Flowers is also critical of Hsiao’s proposed funding mechanism – which is a payroll tax.
“It’s a regressive way to pay for it,” Flowers said. “It excludes people making money off of investment income only. It’s not really that difficult to say to people – for those people who earn their money off of investments and don’t have to work – they have to contribute too.”
Hsiao says that such a system would be too complicated.
“It would be a very much more complicated financing system,” Hsiao said.
“You can figure that out,” Hsiao said. “But then you have to ask – who are these people? Most of them are in the Medicare population. Then you want to tax them differently than the people who are currently working.

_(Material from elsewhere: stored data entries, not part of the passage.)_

(** The last character of a string, if it has one. *)
Fixpoint last_char (s : string) : option ascii :=
  match s with
  | EmptyString => None
  | String c EmptyString => Some c
  | String _ rest => last_char rest
  end.

(** What [decide] reads from [rising_data] with [nan_ema_indicators], and
    from [flat_data] with the reference indicators. *)
Definition nan_ema_readings : Safe.Readings :=
  {| Safe.r_close := [98; 100; 101]%float;
     Safe.r_vol := [];
     Safe.r_ema := nan;
     Safe.r_atr := 1;
     Safe.r_price := 101;
     Safe.r_avg_vol := None |}.

Definition flat_readings : Safe.Readings :=
  {| Safe.r_close := [100; 100; 100]%float;
     Safe.r_vol := [];
     Safe.r_ema := 100;
     Safe.r_atr := 0;
     Safe.r_price := 100;
     Safe.r_avg_vol := None |}.

(** 08:00 on day 0. *)
Definition eight_oclock : Timestamp :=
  {| ts_day := 0; ts_time := mk_time 8 0 0 0 |}.

(** * Properties *)

(** ** Facts about binary64 comparisons *)

Module FloatFacts.

Local Open Scope float_scope.

(** [x == y] excludes [x < y]. *)
Lemma eqb_true_ltb_false (x y : float) :
  (x =? y) = true -> (x <? y) = false.
Proof.
  rewrite eqb_spec, ltb_spec. unfold SFeqb, SFltb.
  destruct (SFcompare (Prim2SF x) (Prim2SF y)) as [[ | | ] | ];
    intros H; try reflexivity; discriminate H.
Qed.
(** From the click to the [await]. *)
Definition handleTrainModel_begin : Eff World (nat * nat) :=
  setModelReady false ;;
  showMessage_AppJs rev "Training model... this will take a few seconds."
    warning ;;
  trainingFeatures <- tf_ (Tf.tensor2d (trainingFeatures_data rev)) ;;
  trainingLabels <- tf_ (Tf.tensor2d (trainingLabels_data rev)) ;;
  x <- tf_ (Tf.read trainingFeatures) ;;
  y <- tf_ (Tf.read trainingLabels) ;;
  tf_ (Tf.record_call
         (Tf.CallFit x y {| Tf.epochs := 200; Tf.shuffle := true |})) ;;
  ret (trainingFeatures, trainingLabels).

(** From the settling of the fit to the end. *)
Definition handleTrainModel_resume (outcome : Completion Tf.Network)
  (suspended : nat * nat) : Eff World unit :=
  try_catch
    (net <- match outcome with
            | Normal net => ret net
            | Throw e => throw e
            end ;;
     tf_ (Tf.dispose (fst suspended)) ;;
     tf_ (Tf.dispose (snd suspended)) ;;
     setTfModel (Some (model_of net)) ;;
     setModelReady true ;;
     notify rev "Model trained successfully! Ready to predict." success)
    (λ err,
      console_error "Training error:" ;;
      notify rev "Error training model (check console)." error).

End TrainingHalves.

(** ** Facts about the primitives *)

Lemma Math_round_mono (x y : Q) :
  (x <= y)%Q → Math_round x ≤ Math_round y.
Proof.
  intros Hxy. unfold Math_round. apply Qfloor_resp_le.
  apply Qplus_le_l. exact Hxy.
Qed.

Lemma Math_round_integer (z : Z) : Math_round (inject_Z z) = z.
Proof.
  unfold Math_round.
  assert (Hlo : z ≤ Qfloor (inject_Z z + (1 # 2))).
  { rewrite <- (Qfloor_Z z) at 1. apply Qfloor_resp_le.
    rewrite <- (Qplus_0_r (inject_Z z)) at 1.
    apply Qplus_le_r. discriminate. }
  assert (Hhi : Qfloor (inject_Z z + (1 # 2)) < z + 1).
  { rewrite Zlt_Qlt.
    apply Qle_lt_trans with (y := (inject_Z z + (1 # 2))%Q).
    - apply Qfloor_le.
    - rewrite inject_Z_plus. apply Qplus_lt_r. reflexivity. }
  lia.
Qed.

Lemma substring_prefix (n : nat) (s : jsstring) : substring 0 n s = take n s.
Proof.
  unfold substring. rewrite Nat.min_0_l, Nat.max_0_l, Nat.sub_0_r.
  reflexivity.
Qed.

(** ** Running effectful code *)

Lemma returns_ret {S A} (a : A) (s : S) (post : A → S → Prop) :
  post a s → returns (ret a) s post.
Proof. intros H. exists a, s. split; [reflexivity | exact H]. Qed.

Lemma returns_bind {S A B} (m : Eff S A) (k : A → Eff S B) (s : S)
  (mid : A → S → Prop) (post : B → S → Prop) :
  returns m s mid →
  (∀ a s', mid a s' → returns (k a) s' post) →
  returns (bind m k) s post.
Proof.
  intros (a & s' & Hm & Hmid) Hk.
  destruct (Hk a s' Hmid) as (b & s'' & Hkb & Hpost).
  exists b, s''. split; [| exact Hpost].
  unfold bind. rewrite Hm. exact Hkb.
Qed.

Lemma returns_weaken {S A} (m : Eff S A) (s : S) (P P' : A → S → Prop) :
  returns m s P → (∀ a s', P a s' → P' a s') → returns m s P'.
Proof.
  intros (a & s' & Hm & HP) Himp. exists a, s'. split; [exact Hm | auto].
Qed.

(** A callback that always returns, keeps an invariant [inv] of the state and
    relates each element to its image by [rel], makes [Array_map] return a
    list related to the array element by element. *)
Lemma Array_map_returns {S A B} (callback : A → Eff S B)
  (inv : S → Prop) (rel : A → B → Prop) :
  (∀ a s, inv s → returns (callback a) s (λ b s', inv s' ∧ rel a b)) →
  ∀ array s, inv s →
    returns (Array_map callback array) s (λ bs s', inv s' ∧ Forall2 rel array bs).
Proof.
  intros Hcb array. induction array as [| a rest IH]; intros s Hs; simpl.
  - apply returns_ret. split; [exact Hs | constructor].
  - eapply returns_bind; [apply Hcb; exact Hs |].
    intros b s1 [Hs1 Hab].
    eapply returns_bind; [apply IH; exact Hs1 |].
    intros bs s2 [Hs2 Hrest].
    apply returns_ret. split; [exact Hs2 | constructor; assumption].
Qed.

(** ** The feature synthesizer *)

(** One product: two draws are taken, nothing else changes, and the record
    is the object literal of the source. *)
Lemma augment_returns (p : RawProduct.t) (w : World) :
  returns (augment p) w (λ it w',
    let baseInv :=
      Math_round (RawProduct.price p * 2.5 + inject_Z (RawProduct.id p) * 5) in
    Item.id it = RawProduct.id p ∧
    Item.name it =
      (if (40 <? length (RawProduct.title p))%nat
       then substring 0 40 (RawProduct.title p) ++ lit "..."
       else RawProduct.title p) ∧
    Item.currentInventory it = baseInv ∧
    Item.averageSalesPerWeek it =
      Math_round (inject_Z baseInv * (0.1 + random w 0%nat * 0.2)) ∧
    Item.daysToReplenish it = Math_round (1 + random w 1%nat * 5) ∧
    Item.reorderPrediction it = Pending ∧
    features_ok it ∧
    ui w' = ui w ∧ tf w' = tf w ∧
    (∀ n, random w' n = random w (S (S n)))).
Proof.
  unfold returns, augment, bind, Math_random, ret. simpl.
  eexists _, _. split; [reflexivity |]. simpl.
  unfold features_ok. simpl. repeat split; reflexivity.
Qed.

Lemma uniform_draws_after (w w' : World) :
  (∀ n, random w' n = random w (S (S n))) →
  uniform_draws w → uniform_draws w'.
Proof. intros Hshift Hw n. rewrite Hshift. apply Hw. Qed.

(** The synthesizer always returns, one record per product, and whatever
    holds of each product and its record by [augment_returns] holds along the
    two lists. *)
Lemma createAugmentedProducts_returns
  (inv : World → Prop) (rel : RawProduct.t → Item.t → Prop) :
  (∀ p w, inv w → returns (augment p) w (λ it w', inv w' ∧ rel p it)) →
  ∀ rawProducts w, inv w →
    returns (createAugmentedProducts rawProducts) w (λ items w',
      inv w' ∧ Forall2 rel rawProducts items).
Proof. intros Hcb. apply Array_map_returns. exact Hcb. Qed.

Lemma sales_bounds (inventory : Z) (r : Q) :
  (0 <= r)%Q → (r < 1)%Q →
  let sales := Math_round (inject_Z inventory * (0.1 + r * 0.2)) in
  (0 ≤ inventory →
     Math_round (inject_Z inventory * 0.1) ≤ sales
       ≤ Math_round (inject_Z inventory * 0.3)) ∧
  (inventory ≤ 0 →
     Math_round (inject_Z inventory * 0.3) ≤ sales
       ≤ Math_round (inject_Z inventory * 0.1)).
Proof.
  intros Hr0 Hr1 sales. subst sales.
  split; intros Hsign.
  - assert (Hx : (0 <= inject_Z inventory)%Q)
      by (change 0%Q with (inject_Z 0); rewrite <- Zle_Qle; exact Hsign).
    split; apply Math_round_mono; nra.
  - assert (Hx : (inject_Z inventory <= 0)%Q)
      by (change 0%Q with (inject_Z 0); rewrite <- Zle_Qle; exact Hsign).
    split; apply Math_round_mono; nra.
Qed.

Lemma leadTime_bounds (r : Q) :
  (0 <= r)%Q → (r < 1)%Q → 1 ≤ Math_round (1 + r * 5) ≤ 6.
Proof.
  intros Hr0 Hr1. split.
  - change 1 with (Math_round (inject_Z 1)) at 1.
    apply Math_round_mono. change (inject_Z 1) with 1%Q. lra.
  - rewrite <- (Math_round_integer 6).
    apply Math_round_mono. change (inject_Z 6) with 6%Q. lra.
Qed.

(** C5, as amended.  For every product list and every generator whose draws
    are in [0,1), the synthesizer returns one record per product, and in each
    record with a non-negative [currentInventory] the field
    [averageSalesPerWeek] lies in the closed interval from
    [round(currentInventory * 0.10)] to [round(currentInventory * 0.30)];
    in a record with a negative [currentInventory] it lies between the same
    two numbers taken in the other order. *)
Theorem averageSalesPerWeek_interval
  (rawProducts : list RawProduct.t) (w : World) :
  uniform_draws w →
  returns (createAugmentedProducts rawProducts) w (λ items _,
    length items = length rawProducts ∧
    Forall (λ it,
      (0 ≤ Item.currentInventory it → sales_in_interval it) ∧
      (Item.currentInventory it ≤ 0 → sales_in_mirrored_interval it)) items).
Proof.
  intros Hdraws.
  eapply returns_weaken.
  - apply (createAugmentedProducts_returns uniform_draws
             (λ _ it,
               (0 ≤ Item.currentInventory it → sales_in_interval it) ∧
               (Item.currentInventory it ≤ 0 →
                  sales_in_mirrored_interval it))); [| exact Hdraws].
    intros p w0 Hw0.
    eapply returns_weaken; [apply augment_returns |].
    intros it w1 (_ & _ & Hinv & Hsales & _ & _ & _ & _ & _ & Hshift).
    split; [exact (uniform_draws_after _ _ Hshift Hw0) |].
    simpl in Hinv, Hsales.
    unfold sales_in_interval, sales_in_mirrored_interval.
    rewrite Hsales, Hinv.
    destruct (Hw0 0%nat) as [Hr0 Hr1].
    apply sales_bounds; assumption.
  - intros items w' [_ Hall]. split.
    + symmetry. exact (Forall2_length _ _ _ Hall).
    + clear -Hall. induction Hall; constructor; assumption.
Qed.

Lemma averageSalesPerWeek_interval_witness :
  let w := initial_world (λ _, 1 # 2) in
  let p := RawProduct.mk 3 (lit "Mens Cotton Jacket") 55.99 in
  uniform_draws w ∧
  returns (createAugmentedProducts [p]) w (λ items _,
    length items = 1%nat ∧
    Forall (λ it,
      (0 ≤ Item.currentInventory it → sales_in_interval it) ∧
      (Item.currentInventory it ≤ 0 → sales_in_mirrored_interval it)) items).
Proof.
  assert (H : uniform_draws (initial_world (λ _, 1 # 2))).
  { intros n. split; vm_compute; congruence. }
  split; [exact H |].
  exact (averageSalesPerWeek_interval
           [RawProduct.mk 3 (lit "Mens Cotton Jacket") 55.99] _ H).
Defined.
(** * Eburon AI: the generation request/response orchestration

    A shallow embedding of the browser application's orchestration code:
    - [src/App.tsx] (root component: [handleError], [handleGenerate],
      [handleGenerateImage], the history load and persist effects, the
      import handler),
    - the service layer [services/gemini] ([isQuotaOrAuthError],
      [identifyImage], [generateFluxImage], [generateAIImage],
      [bringToLife]),
    - [src/components/InputArea.tsx] ([handleSubmit]),
    - [src/components/LivePreview.tsx] ([handleExport]).

    Remote services, the clock, the UUID generator and the file reader are
    the environment: their answers are fields of a [World].  Asynchronous
    functions are computations in a small monad that threads the browser
    state (React state and a log of observable effects) and settles as a
    fulfilled or a rejected promise. *)

From Stdlib Require Import Bool Ascii String List ZArith Lia QArith.
Import ListNotations.

Set Implicit Arguments.

Local Open Scope list_scope.
Local Open Scope string_scope.

(* ================================================================== *)
(** ** JavaScript strings

    Strings are sequences of code units; the model keeps the code units
    below 256, which is where every character the code inspects lives. *)

Module JsString.

(** ECMAScript [WhiteSpace] and [LineTerminator] below 256: TAB, LF, VT,
    FF, CR, SP and NBSP.  This is the class of [\s] and of [trim]. *)
Definition isWhiteSpace (c : ascii) : bool :=
  let n := nat_of_ascii c in
  ((9 <=? n) && (n <=? 13) || (n =? 32) || (n =? 160))%nat.
(** A negative index within [-len(l) .. -1] is accepted by Python's
    indexing and counts from the end. *)
Lemma getitem_negative {A} (l : list A) (n : Z) :
  1 ≤ n ≤ len l →
  ∃ x, l !! (length l - Z.to_nat n)%nat = Some x ∧ getitem l (- n) = Ok x.
Proof.
  unfold len. intros Hn.
  destruct (lookup_lt_is_Some_2 l (length l - Z.to_nat n)) as [x Hx]; [lia|].
  exists x. split; [done|]. unfold getitem, len.
  destruct (Z.ltb_spec (- n) 0); [|lia].
  replace (Z.to_nat (- n + Z.of_nat (length l))) with (length l - Z.to_nat n)%nat
    by lia.
  rewrite Hx.
  destruct (Z.ltb_spec (- n + Z.of_nat (length l)) 0); [lia|].
  destruct (Z.leb_spec (Z.of_nat (length l)) (- n + Z.of_nat (length l)));
    [lia | done].
Qed.

(** C10: once the cards are enumerated and listed, a command line that asks
    for index [-n] with [1 <= n <= len(gpus)] passes the index test (which
    only rejects [index >= len(gpus)]): [main] does not exit there, it
    selects the card [n] places from the end of the list and goes on with
    the capture on that card, whose first call is the existence test of that
    card's ROM attribute. *)
Theorem main_negative_index (args : Args) (ev : env) (w w1 : world)
    (gpus : list (string * string)) (n : Z) :
  enumerate_and_list ev w = (Ok gpus, w1) →
  args_list args = false →
  args_index args = - n →
  1 ≤ n ≤ len gpus →
  ∃ addr dev_id,
    gpus !! (length gpus - Z.to_nat n)%nat = Some (addr, dev_id) ∧
    main args ev w = extract_selected args addr dev_id ev w1 ∧
    ∃ rest, trace (main args ev w).2
            = trace w1 ++ OpExists (rom_path addr) :: rest.
Proof.
  intros Hlist Hmode Hindex Hn.
  destruct (getitem_negative gpus n Hn) as ([addr dev_id] & Hnth & Hget).
  exists addr, dev_id. split; [done|].
  assert (main args ev w = extract_selected args addr dev_id ev w1) as ->.
  { unfold main. unfold mbind at 1, M_bind at 1. rewrite Hlist, Hmode, Hindex.
    destruct (Z.leb_spec (len gpus) (- n)); [lia|].
    rewrite Hget. reflexivity. }
  split; [done | apply extract_selected_probes_rom].
Qed.

Lemma main_negative_index_witness :
  let ev := machine ("0x10de" +:+ NL) (inr scenario_a) no_fault in
  let args := {| args_output := "vbios.rom"; args_list := false;
                 args_index := -1 |} in
  main args ev (world0 []) =
    extract_selected args GPU1 "0x2704" ev
      (enumerate_and_list ev (world0 [])).2 ∧
  ∃ rest, trace (main args ev (world0 [])).2
          = trace (enumerate_and_list ev (world0 [])).2
            ++ OpExists (rom_path GPU1) :: rest.
Proof.
  cbv zeta.
  destruct (main_negative_index
              {| args_output := "vbios.rom"; args_list := false;
                 args_index := -1 |}
              (machine ("0x10de" +:+ NL) (inr scenario_a) no_fault)
              (world0 [])
              (enumerate_and_list
                 (machine ("0x10de" +:+ NL) (inr scenario_a) no_fault)
                 (world0 [])).2
              [(GPU0, "0x2684"); (GPU1, "0x2704")] 1)
    as (addr & dev_id & Hnth & Hmain & Hprobe).
  - vm_compute. reflexivity.
  - reflexivity.
  - reflexivity.
  - unfold len. simpl. lia.
  - simpl in Hnth. injection Hnth as <- <-. split; [exact Hmain | exact Hprobe].
Defined.

(** * Further properties of the program *)

(** ** The capture protocol, on every machine *)

(** Splits a run of [read_vbios_from_device] along the answers of the
    oracle. *)
Ltac capture_cases ev pci_addr :=
  unfold read_vbios_from_device; run_io;
  destruct (os_path_exists ev (rom_path pci_addr)) eqn:Hpresent; simpl;
  [ destruct (fs_write_fault ev (rom_path pci_addr) ENABLE) as [e1|] eqn:Henable;
    simpl;
    [ destruct e1; simpl
    | destruct (fs_read_bytes ev (rom_path pci_addr)) as [e2|bytes_read] eqn:Hread;
      simpl;
      [ destruct e2; simpl
      | destruct (fs_write_fault ev (rom_path pci_addr) DISABLE) as [e3|] eqn:Hdisable;
        simpl; [destruct e3; simpl|] ] ]
  | ].

(** X1: when the ROM attribute file does not exist, the capture gives up at
    once: the existence test is the only call, nothing is written, the
    not-found message is printed and [None] is returned. *)
Theorem read_vbios_missing_rom (ev : env) (w : world) (pci_addr : string) :
  os_path_exists ev (rom_path pci_addr) = false →
  read_vbios_from_device pci_addr ev w =
    (Ok None,
     {| files := files w;
        stdin := stdin w;
        stdout := stdout w ++ ["[!] ROM não encontrada em " +:+ rom_path pci_addr];
        trace := trace w ++ [OpExists (rom_path pci_addr)] |}).
Proof.
  intros Hmissing. unfold read_vbios_from_device. run_io.
  by rewrite Hmissing.
Qed.

(** X3: the calls a capture issues are always a non-empty prefix of
    exists, enable write, read, disable write, in that order; the capture
    consumes no input and changes no file other than the ROM attribute of
    the card. *)
Theorem read_vbios_protocol_order (ev : env) (w : world) (pci_addr : string) :
  let w' := (read_vbios_from_device pci_addr ev w).2 in
  (∃ k, (1 ≤ k ≤ 4)%nat ∧ trace w' = trace w ++ take k (protocol pci_addr)) ∧
  stdin w' = stdin w ∧
  (∀ p, p ≠ rom_path pci_addr → files w' !! p = files w !! p).
Proof.
  cbv zeta. capture_cases ev pci_addr; rewrite <- ?app_assoc; simpl;
    (split; [|split; [done|]]);
    try (intros p Hp; by rewrite ?lookup_insert_ne);
    try done.
  all: first [ by exists 2%nat; split; [lia|]
             | by exists 3%nat; split; [lia|]
             | by exists 4%nat; split; [lia|]
             | by exists 1%nat; split; [lia|] ].
Qed.

(** X4: the capture returns bytes exactly when all four calls succeed,
    and then they are the bytes the read yielded and the ROM attribute has
    been written back to the disable token. *)
Theorem read_vbios_returns_bytes_iff (ev : env) (w : world)
    (pci_addr : string) (data : bytes) :
  ((read_vbios_from_device pci_addr ev w).1 = Ok (Some data) ↔
     os_path_exists ev (rom_path pci_addr) = true ∧
     fs_write_fault ev (rom_path pci_addr) ENABLE = None ∧
     fs_read_bytes ev (rom_path pci_addr) = inr data ∧
     fs_write_fault ev (rom_path pci_addr) DISABLE = None) ∧
  ((read_vbios_from_device pci_addr ev w).1 = Ok (Some data) →
     files (read_vbios_from_device pci_addr ev w).2 !! rom_path pci_addr
     = Some DISABLE).
Proof.
  capture_cases ev pci_addr;
    (split; [split; [intros [=]; subst | intros (? & ? & ? & ?); simplify_eq]
            | intros [=]; subst ]);
    try done.
  by rewrite lookup_insert_eq.
Qed.

(** X5: a capture that fails leaves the output of the run one line longer:
    every [None] comes with exactly one diagnostic. *)
Theorem read_vbios_failure_is_reported (ev : env) (w : world)
    (pci_addr : string) :
  (read_vbios_from_device pci_addr ev w).1 = Ok None →
  ∃ line, stdout (read_vbios_from_device pci_addr ev w).2 = stdout w ++ [line].
Proof.
  capture_cases ev pci_addr; intros [=]; by eexists.
Qed.

Lemma read_vbios_failure_is_reported_witness :
  ∃ line,
    stdout (read_vbios_from_device GPU0
              (machine ("0x10de" +:+ NL) (inr scenario_a) enable_denied)
              (world0 [])).2 = [] ++ [line].
Proof.
  apply (read_vbios_failure_is_reported
           (machine ("0x10de" +:+ NL) (inr scenario_a) enable_denied)
           (world0 []) GPU0).
  vm_compute. reflexivity.
Defined.

Lemma read_vbios_missing_rom_witness :
  (read_vbios_from_device GPU0 no_sysfs (world0 [])).1 = Ok None.
Proof.
  by rewrite (read_vbios_missing_rom no_sysfs (world0 []) GPU0 eq_refl).
Defined.

(** ** The validator *)

(** Every input gets a verdict. *)
Lemma validate_vbios_returns (data : option bytes) :
  ∃ valid message, validate_vbios data = Ok (valid, message).
Proof.
  destruct data as [d|]; [|by do 2 eexists].
  destruct (decide (length d < 64)%nat) as [Hsmall|Hbig].
  { rewrite validate_vbios_small by done. by do 2 eexists. }
  rewrite validate_vbios_large by lia. cbv zeta.
  repeat case_match; by do 2 eexists.
Qed.

(** X6: the [valid] flag depends on the length and on the first two bytes
    only: an image is reported valid exactly when it has at least 64 bytes
    and starts 55 AA, whether or not a PCIR structure is found. *)
Theorem validate_vbios_valid_iff (d : bytes) :
  (∃ message, validate_vbios (Some d) = Ok (true, message)) ↔
  (64 ≤ length d)%nat ∧ take 2 d = [x55; xaa].
Proof.
  destruct (decide (length d < 64)%nat) as [Hsmall|Hbig].
  { rewrite validate_vbios_small by done. split.
    - by intros [? [=]].
    - intros [? _]. lia. }
  rewrite validate_vbios_large by lia. cbv zeta.
  change (slice 0 2 d) with (take 2 d). unfold ROM_SIGNATURE.
  case_bool_decide as Hsig.
  - split; [intros _; split; [lia|done] | intros _].
    repeat case_match; by eexists.
  - split; [by intros [? [=]] | by intros [_ ?]].
Qed.

Section padding.
Variables (d t : bytes).
Hypothesis Hbig : (64 ≤ length d)%nat.

Lemma pointer_app : Spec.pointer (d ++ t) = Spec.pointer d.
Proof.
  unfold Spec.pointer. by rewrite !lookup_total_app_l by lia.
Qed.

Lemma slice_app (lo hi : nat) :
  (hi ≤ length d)%nat → slice lo hi (d ++ t) = slice lo hi d.
Proof.
  intros Hhi. unfold slice.
  destruct (decide (lo ≤ length d)%nat) as [Hlo|Hlo].
  - rewrite drop_app_le by done.
    rewrite take_app_le; [done | rewrite length_drop; lia].
  - by replace (hi - lo)%nat with 0%nat by lia.
Qed.

(** X7: padding an image of 64 bytes or more at its end never changes the
    [valid] flag, and an image in which the PCIR structure was found keeps
    that verdict. *)
Theorem validate_vbios_padding (valid : bool) (message : string) :
  validate_vbios (Some d) = Ok (valid, message) →
  ∃ message',
    validate_vbios (Some (d ++ t)) = Ok (valid, message') ∧
    (message = MSG_PCIR_FOUND → message' = MSG_PCIR_FOUND).
Proof.
  rewrite !validate_vbios_large by (rewrite ?length_app; lia).
  cbv zeta. rewrite pointer_app, (slice_app 0 2) by lia.
  case_bool_decide as Hsig; [|intros [= <- <-]; by eexists].
  unfold len.
  destruct (Z.leb_spec (Z.of_nat (Spec.pointer d) + 4) (Z.of_nat (length d)))
    as [Hfit|Hout].
  - rewrite slice_app by lia.
    destruct (Z.leb_spec (Z.of_nat (Spec.pointer d) + 4)
                (Z.of_nat (length (d ++ t)))) as [_|Hno];
      [|rewrite length_app in Hno; lia].
    case_bool_decide; intros [= <- <-]; by eexists.
  - intros [= <- <-]. repeat case_match; by eexists.
Qed.
End padding.

Lemma validate_vbios_padding_witness :
  ∃ message',
    validate_vbios (Some (scenario_a ++ replicate 28 xff)) = Ok (true, message')
    ∧ (MSG_PCIR_FOUND = MSG_PCIR_FOUND → message' = MSG_PCIR_FOUND).
Proof.
  apply (validate_vbios_padding scenario_a (replicate 28 xff)).
  - apply Nat.leb_le. vm_compute. reflexivity.
  - vm_compute. reflexivity.
Defined.

(** X8: the verdict reads nothing but the length, the bytes at offsets 0,
    1, 0x18 and 0x19, and the four bytes at the pointer: two images that
    agree there get the same verdict. *)
Theorem validate_vbios_reads_header_only (d1 d2 : bytes) :
  length d1 = length d2 →
  (∀ i, i ∈ [0; 1; 24; 25]%nat → d1 !! i = d2 !! i) →
  (∀ k, (k < 4)%nat → d1 !! (Spec.pointer d1 + k)%nat
                      = d2 !! (Spec.pointer d1 + k)%nat) →
  validate_vbios (Some d1) = validate_vbios (Some d2).
Proof.
  intros Hlen Hhead Hbody.
  destruct (decide (length d1 < 64)%nat) as [Hsmall|Hbig].
  { by rewrite !validate_vbios_small by lia. }
  rewrite !validate_vbios_large by lia. cbv zeta.
  assert (Spec.pointer d2 = Spec.pointer d1) as ->.
  { unfold Spec.pointer. rewrite !list_lookup_total_alt.
    by rewrite !Hhead by set_solver. }
  assert (bool_decide (slice 0 2 d1 = ROM_SIGNATURE)
          = bool_decide (slice 0 2 d2 = ROM_SIGNATURE)) as ->.
  { apply bool_decide_ext. rewrite !signature_slice.
    unfold Spec.has_rom_signature. by rewrite !Hhead by set_solver. }
  assert (bool_decide (slice (Spec.pointer d1) (Spec.pointer d1 + 4) d1 = PCIR)
          = bool_decide (slice (Spec.pointer d1) (Spec.pointer d1 + 4) d2 = PCIR))
    as ->.
  { apply bool_decide_ext. rewrite !pcir_slice. unfold Spec.pcir_at.
    rewrite <- (Nat.add_0_r (Spec.pointer d1)) at 1 5.
    by rewrite !Hbody by lia. }
  unfold len. by rewrite Hlen.
Qed.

You can imagine how complicated that would be – just for people to understand that.”
And then Hsiao pauses.
And says – “since you are interested in single payer, let me just say – let not the perfect be the enemy of the good.”
Flowers says that exactly what we heard last year from President Obama when he was pushing the equivalent of Romney care – don’t let the perfect be the enemy of the good.
“That line is used over and over again in this situation,”Flowers said. “And what they say is the good is not. It’s similar to what happened last year.”
“So far what we see in Vermont is not single payer,” Flowers says. “There is still an opportunity to push for it be single payer. And that’s what we think we should be doing at this point. Hsiao’s proposal lacks key features of single payer. It’s not universal. It’s not a single risk pool. It’s not comprehensive in terms of benefits. And all medically necessary care is not covered.”
As for Hsiao, he’s pleased that Vermont’s Governor Peter Shumlin is fast tracking the legislation.
Shumlin has said that he will introduce his legislation this week.
Hsiao says he’s working closely with Shumlin to draft that legislation.
“They are working with us as to what are the essential parts of our recommendations that will produce the savings, that will give universal coverage, that will provide uniform benefits to everyone, and the payment systems,” Hsiao said.
“I’m very pleased that the Governor made a public commitment to draft legislation so fast,” Hsiao said.
As for the insurance industry, Hsiao predicts flatly that “the insurance industry will be opposed.”
But a strong grassroots movement, led by the Vermont Workers Center, is on the ground ready to defend single payer.
James Haslam of the Center says his forces will be pushing for Hsiao’s option one.
“We have come a long way,” Haslam said. “It’s amazing how far we have come to create the political will to do something. Now our struggle is what that something is going to be.”
Haslam echoes much of Flowers’ criticism of Hsiao’s preferred option three.
“We would want everyone in one system,” Haslam said. “Income tax is a whole lot more equitable than a payroll tax. And payroll is better than people paying premiums. We would probably be best served with a mix.”
RUSSELL MOKHIBER edits Single Payer Action.